'''

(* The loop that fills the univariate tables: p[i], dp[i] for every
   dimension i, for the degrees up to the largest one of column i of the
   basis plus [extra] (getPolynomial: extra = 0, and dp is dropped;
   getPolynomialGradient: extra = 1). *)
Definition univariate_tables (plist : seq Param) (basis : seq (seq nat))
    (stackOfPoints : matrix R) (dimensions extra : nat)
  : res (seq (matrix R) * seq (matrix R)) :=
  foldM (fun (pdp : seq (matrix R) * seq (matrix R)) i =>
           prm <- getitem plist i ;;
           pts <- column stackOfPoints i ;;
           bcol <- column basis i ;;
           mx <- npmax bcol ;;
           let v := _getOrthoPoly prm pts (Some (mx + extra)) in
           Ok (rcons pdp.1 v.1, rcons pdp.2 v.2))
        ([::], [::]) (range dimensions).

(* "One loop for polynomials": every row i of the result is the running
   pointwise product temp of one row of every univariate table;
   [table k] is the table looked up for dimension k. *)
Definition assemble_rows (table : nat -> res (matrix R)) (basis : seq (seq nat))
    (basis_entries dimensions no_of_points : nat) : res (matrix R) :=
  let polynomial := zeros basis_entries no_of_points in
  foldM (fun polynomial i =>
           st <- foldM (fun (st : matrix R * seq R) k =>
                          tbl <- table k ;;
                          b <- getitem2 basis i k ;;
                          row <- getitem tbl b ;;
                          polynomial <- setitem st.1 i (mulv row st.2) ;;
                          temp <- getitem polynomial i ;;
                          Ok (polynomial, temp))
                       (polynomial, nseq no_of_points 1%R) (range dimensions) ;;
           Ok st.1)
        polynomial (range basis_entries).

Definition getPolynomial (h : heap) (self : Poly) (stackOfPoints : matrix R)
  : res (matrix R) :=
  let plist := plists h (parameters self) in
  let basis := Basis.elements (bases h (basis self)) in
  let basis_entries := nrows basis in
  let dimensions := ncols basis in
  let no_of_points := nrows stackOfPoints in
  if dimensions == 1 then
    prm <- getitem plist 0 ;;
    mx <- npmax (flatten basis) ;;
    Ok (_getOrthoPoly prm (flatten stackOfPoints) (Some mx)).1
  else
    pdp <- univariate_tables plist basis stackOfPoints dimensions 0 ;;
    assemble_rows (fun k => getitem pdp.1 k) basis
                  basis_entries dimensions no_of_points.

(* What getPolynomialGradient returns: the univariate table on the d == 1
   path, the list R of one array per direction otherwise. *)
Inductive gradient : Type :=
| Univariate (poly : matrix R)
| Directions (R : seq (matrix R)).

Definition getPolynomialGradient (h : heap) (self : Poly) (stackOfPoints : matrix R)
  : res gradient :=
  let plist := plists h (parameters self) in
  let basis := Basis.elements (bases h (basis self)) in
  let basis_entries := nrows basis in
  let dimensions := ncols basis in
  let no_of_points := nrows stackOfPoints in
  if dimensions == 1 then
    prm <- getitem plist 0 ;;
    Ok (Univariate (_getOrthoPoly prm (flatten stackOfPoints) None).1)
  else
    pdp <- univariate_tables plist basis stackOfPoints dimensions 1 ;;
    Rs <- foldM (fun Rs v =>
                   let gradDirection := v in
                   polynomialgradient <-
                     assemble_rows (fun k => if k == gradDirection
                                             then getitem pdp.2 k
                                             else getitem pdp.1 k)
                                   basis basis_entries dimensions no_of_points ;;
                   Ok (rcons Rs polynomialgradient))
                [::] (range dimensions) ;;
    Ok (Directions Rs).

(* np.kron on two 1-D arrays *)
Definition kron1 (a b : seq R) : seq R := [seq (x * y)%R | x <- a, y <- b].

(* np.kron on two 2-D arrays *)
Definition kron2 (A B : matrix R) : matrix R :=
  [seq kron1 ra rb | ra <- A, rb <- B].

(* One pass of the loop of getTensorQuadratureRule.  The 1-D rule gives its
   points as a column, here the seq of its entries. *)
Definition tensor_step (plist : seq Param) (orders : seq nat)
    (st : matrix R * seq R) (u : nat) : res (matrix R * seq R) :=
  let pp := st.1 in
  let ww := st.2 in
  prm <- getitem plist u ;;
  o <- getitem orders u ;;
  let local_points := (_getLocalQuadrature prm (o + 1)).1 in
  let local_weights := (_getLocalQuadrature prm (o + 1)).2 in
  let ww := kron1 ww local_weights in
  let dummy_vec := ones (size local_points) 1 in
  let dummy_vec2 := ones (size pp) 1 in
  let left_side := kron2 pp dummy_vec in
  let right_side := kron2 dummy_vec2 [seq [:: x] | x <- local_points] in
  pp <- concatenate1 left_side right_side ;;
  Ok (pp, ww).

'''

[DIRECTIONS FOR THIS TASK]: Reproduce the listing above word for word.

[YOUR SOLUTION]:
(* The loop that fills the univariate tables: p[i], dp[i] for every
   dimension i, for the degrees up to the largest one of column i of the
   basis plus [extra] (getPolynomial: extra = 0, and dp is dropped;
   getPolynomialGradient: extra = 1). *)
Definition univariate_tables (plist : seq Param) (basis : seq (seq nat))
    (stackOfPoints : matrix R) (dimensions extra : nat)
  : res (seq (matrix R) * seq (matrix R)) :=
  foldM (fun (pdp : seq (matrix R) * seq (matrix R)) i =>
           prm <- getitem plist i ;;
           pts <- column stackOfPoints i ;;
           bcol <- column basis i ;;
           mx <- npmax bcol ;;
           let v := _getOrthoPoly prm pts (Some (mx + extra)) in
           Ok (rcons pdp.1 v.1, rcons pdp.2 v.2))
        ([::], [::]) (range dimensions).

(* "One loop for polynomials": every row i of the result is the running
   pointwise product temp of one row of every univariate table;
   [table k] is the table looked up for dimension k. *)
Definition assemble_rows (table : nat -> res (matrix R)) (basis : seq (seq nat))
    (basis_entries dimensions no_of_points : nat) : res (matrix R) :=
  let polynomial := zeros basis_entries no_of_points in
  foldM (fun polynomial i =>
           st <- foldM (fun (st : matrix R * seq R) k =>
                          tbl <- table k ;;
                          b <- getitem2 basis i k ;;
                          row <- getitem tbl b ;;
                          polynomial <- setitem st.1 i (mulv row st.2) ;;
                          temp <- getitem polynomial i ;;
                          Ok (polynomial, temp))
                       (polynomial, nseq no_of_points 1%R) (range dimensions) ;;
           Ok st.1)
        polynomial (range basis_entries).

Definition getPolynomial (h : heap) (self : Poly) (stackOfPoints : matrix R)
  : res (matrix R) :=
  let plist := plists h (parameters self) in
  let basis := Basis.elements (bases h (basis self)) in
  let basis_entries := nrows basis in
  let dimensions := ncols basis in
  let no_of_points := nrows stackOfPoints in
  if dimensions == 1 then
    prm <- getitem plist 0 ;;
    mx <- npmax (flatten basis) ;;
    Ok (_getOrthoPoly prm (flatten stackOfPoints) (Some mx)).1
  else
    pdp <- univariate_tables plist basis stackOfPoints dimensions 0 ;;
    assemble_rows (fun k => getitem pdp.1 k) basis
                  basis_entries dimensions no_of_points.

(* What getPolynomialGradient returns: the univariate table on the d == 1
   path, the list R of one array per direction otherwise. *)
Inductive gradient : Type :=
| Univariate (poly : matrix R)
| Directions (R : seq (matrix R)).

Definition getPolynomialGradient (h : heap) (self : Poly) (stackOfPoints : matrix R)
  : res gradient :=
  let plist := plists h (parameters self) in
  let basis := Basis.elements (bases h (basis self)) in
  let basis_entries := nrows basis in
  let dimensions := ncols basis in
  let no_of_points := nrows stackOfPoints in
  if dimensions == 1 then
    prm <- getitem plist 0 ;;
    Ok (Univariate (_getOrthoPoly prm (flatten stackOfPoints) None).1)
  else
    pdp <- univariate_tables plist basis stackOfPoints dimensions 1 ;;
    Rs <- foldM (fun Rs v =>
                   let gradDirection := v in
                   polynomialgradient <-
                     assemble_rows (fun k => if k == gradDirection
                                             then getitem pdp.2 k
                                             else getitem pdp.1 k)
                                   basis basis_entries dimensions no_of_points ;;
                   Ok (rcons Rs polynomialgradient))
                [::] (range dimensions) ;;
    Ok (Directions Rs).

(* np.kron on two 1-D arrays *)
Definition kron1 (a b : seq R) : seq R := [seq (x * y)%R | x <- a, y <- b].

(* np.kron on two 2-D arrays *)
Definition kron2 (A B : matrix R) : matrix R :=
  [seq kron1 ra rb | ra <- A, rb <- B].

(* One pass of the loop of getTensorQuadratureRule.  The 1-D rule gives its
   points as a column, here the seq of its entries. *)
Definition tensor_step (plist : seq Param) (orders : seq nat)
    (st : matrix R * seq R) (u : nat) : res (matrix R * seq R) :=
  let pp := st.1 in
  let ww := st.2 in
  prm <- getitem plist u ;;
  o <- getitem orders u ;;
  let local_points := (_getLocalQuadrature prm (o + 1)).1 in
  let local_weights := (_getLocalQuadrature prm (o + 1)).2 in
  let ww := kron1 ww local_weights in
  let dummy_vec := ones (size local_points) 1 in
  let dummy_vec2 := ones (size pp) 1 in
  let left_side := kron2 pp dummy_vec in
  let right_side := kron2 dummy_vec2 [seq [:: x] | x <- local_points] in
  pp <- concatenate1 left_side right_side ;;
  Ok (pp, ww).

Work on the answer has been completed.